### Task statement
Output, word for word, the span of lines that starts at the one containing "r_dbell s2 = r_dbell demo_rstate." and ends at the last line of the records.

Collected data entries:
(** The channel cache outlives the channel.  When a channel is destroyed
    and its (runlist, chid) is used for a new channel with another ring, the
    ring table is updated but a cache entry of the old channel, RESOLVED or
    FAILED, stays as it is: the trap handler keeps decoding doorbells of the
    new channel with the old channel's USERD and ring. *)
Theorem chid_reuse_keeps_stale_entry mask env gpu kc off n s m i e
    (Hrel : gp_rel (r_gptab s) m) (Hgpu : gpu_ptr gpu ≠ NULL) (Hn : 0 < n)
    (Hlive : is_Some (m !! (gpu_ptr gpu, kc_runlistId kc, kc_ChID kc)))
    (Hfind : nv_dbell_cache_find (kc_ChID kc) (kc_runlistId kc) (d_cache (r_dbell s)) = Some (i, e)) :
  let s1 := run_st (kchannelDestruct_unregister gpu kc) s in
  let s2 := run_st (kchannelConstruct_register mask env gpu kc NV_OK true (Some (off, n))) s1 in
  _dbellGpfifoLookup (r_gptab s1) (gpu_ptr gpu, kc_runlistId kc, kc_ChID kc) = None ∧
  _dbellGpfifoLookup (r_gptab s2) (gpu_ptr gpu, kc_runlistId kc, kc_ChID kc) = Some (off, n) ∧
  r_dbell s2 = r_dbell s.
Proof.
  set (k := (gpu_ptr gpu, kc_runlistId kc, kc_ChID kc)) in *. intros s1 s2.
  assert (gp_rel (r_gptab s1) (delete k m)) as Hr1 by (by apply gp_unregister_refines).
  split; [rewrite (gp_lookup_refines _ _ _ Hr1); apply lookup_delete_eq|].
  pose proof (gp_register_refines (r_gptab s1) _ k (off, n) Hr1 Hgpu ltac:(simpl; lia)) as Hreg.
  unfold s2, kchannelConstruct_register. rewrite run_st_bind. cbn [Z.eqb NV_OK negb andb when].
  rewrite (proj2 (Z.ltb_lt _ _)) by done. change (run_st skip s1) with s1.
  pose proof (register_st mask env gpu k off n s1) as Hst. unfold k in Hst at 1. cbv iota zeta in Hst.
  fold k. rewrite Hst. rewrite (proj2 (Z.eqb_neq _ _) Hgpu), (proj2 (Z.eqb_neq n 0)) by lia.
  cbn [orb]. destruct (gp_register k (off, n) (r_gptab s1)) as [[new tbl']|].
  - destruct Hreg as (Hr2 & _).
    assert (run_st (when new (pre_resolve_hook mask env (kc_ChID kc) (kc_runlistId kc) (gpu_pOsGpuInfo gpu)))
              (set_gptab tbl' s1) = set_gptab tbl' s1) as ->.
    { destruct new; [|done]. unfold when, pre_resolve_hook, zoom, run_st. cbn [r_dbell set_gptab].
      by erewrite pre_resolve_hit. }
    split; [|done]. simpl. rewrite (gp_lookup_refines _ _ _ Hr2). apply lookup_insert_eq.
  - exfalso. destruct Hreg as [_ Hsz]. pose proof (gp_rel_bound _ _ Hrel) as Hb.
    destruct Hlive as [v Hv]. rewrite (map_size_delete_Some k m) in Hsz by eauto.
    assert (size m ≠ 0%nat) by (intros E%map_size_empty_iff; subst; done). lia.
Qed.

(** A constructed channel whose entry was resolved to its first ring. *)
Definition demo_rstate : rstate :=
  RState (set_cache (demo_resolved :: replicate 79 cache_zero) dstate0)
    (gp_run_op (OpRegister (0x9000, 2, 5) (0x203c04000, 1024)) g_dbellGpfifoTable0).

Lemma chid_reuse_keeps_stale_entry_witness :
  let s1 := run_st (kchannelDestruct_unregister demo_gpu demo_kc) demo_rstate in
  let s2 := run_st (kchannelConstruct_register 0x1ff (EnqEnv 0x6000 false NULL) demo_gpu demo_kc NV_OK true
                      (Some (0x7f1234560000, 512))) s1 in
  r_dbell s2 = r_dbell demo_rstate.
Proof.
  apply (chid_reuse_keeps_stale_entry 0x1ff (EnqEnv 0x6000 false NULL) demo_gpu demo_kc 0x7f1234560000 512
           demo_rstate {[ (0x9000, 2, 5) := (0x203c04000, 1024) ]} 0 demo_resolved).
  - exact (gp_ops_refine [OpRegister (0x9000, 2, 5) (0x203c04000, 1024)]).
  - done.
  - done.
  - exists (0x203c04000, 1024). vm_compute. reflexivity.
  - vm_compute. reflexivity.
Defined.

### Solution to the problem
  r_dbell s2 = r_dbell demo_rstate.
Proof.
  apply (chid_reuse_keeps_stale_entry 0x1ff (EnqEnv 0x6000 false NULL) demo_gpu demo_kc 0x7f1234560000 512
           demo_rstate {[ (0x9000, 2, 5) := (0x203c04000, 1024) ]} 0 demo_resolved).
  - exact (gp_ops_refine [OpRegister (0x9000, 2, 5) (0x203c04000, 1024)]).
  - done.
  - done.
  - exists (0x203c04000, 1024). vm_compute. reflexivity.
  - vm_compute. reflexivity.
Defined.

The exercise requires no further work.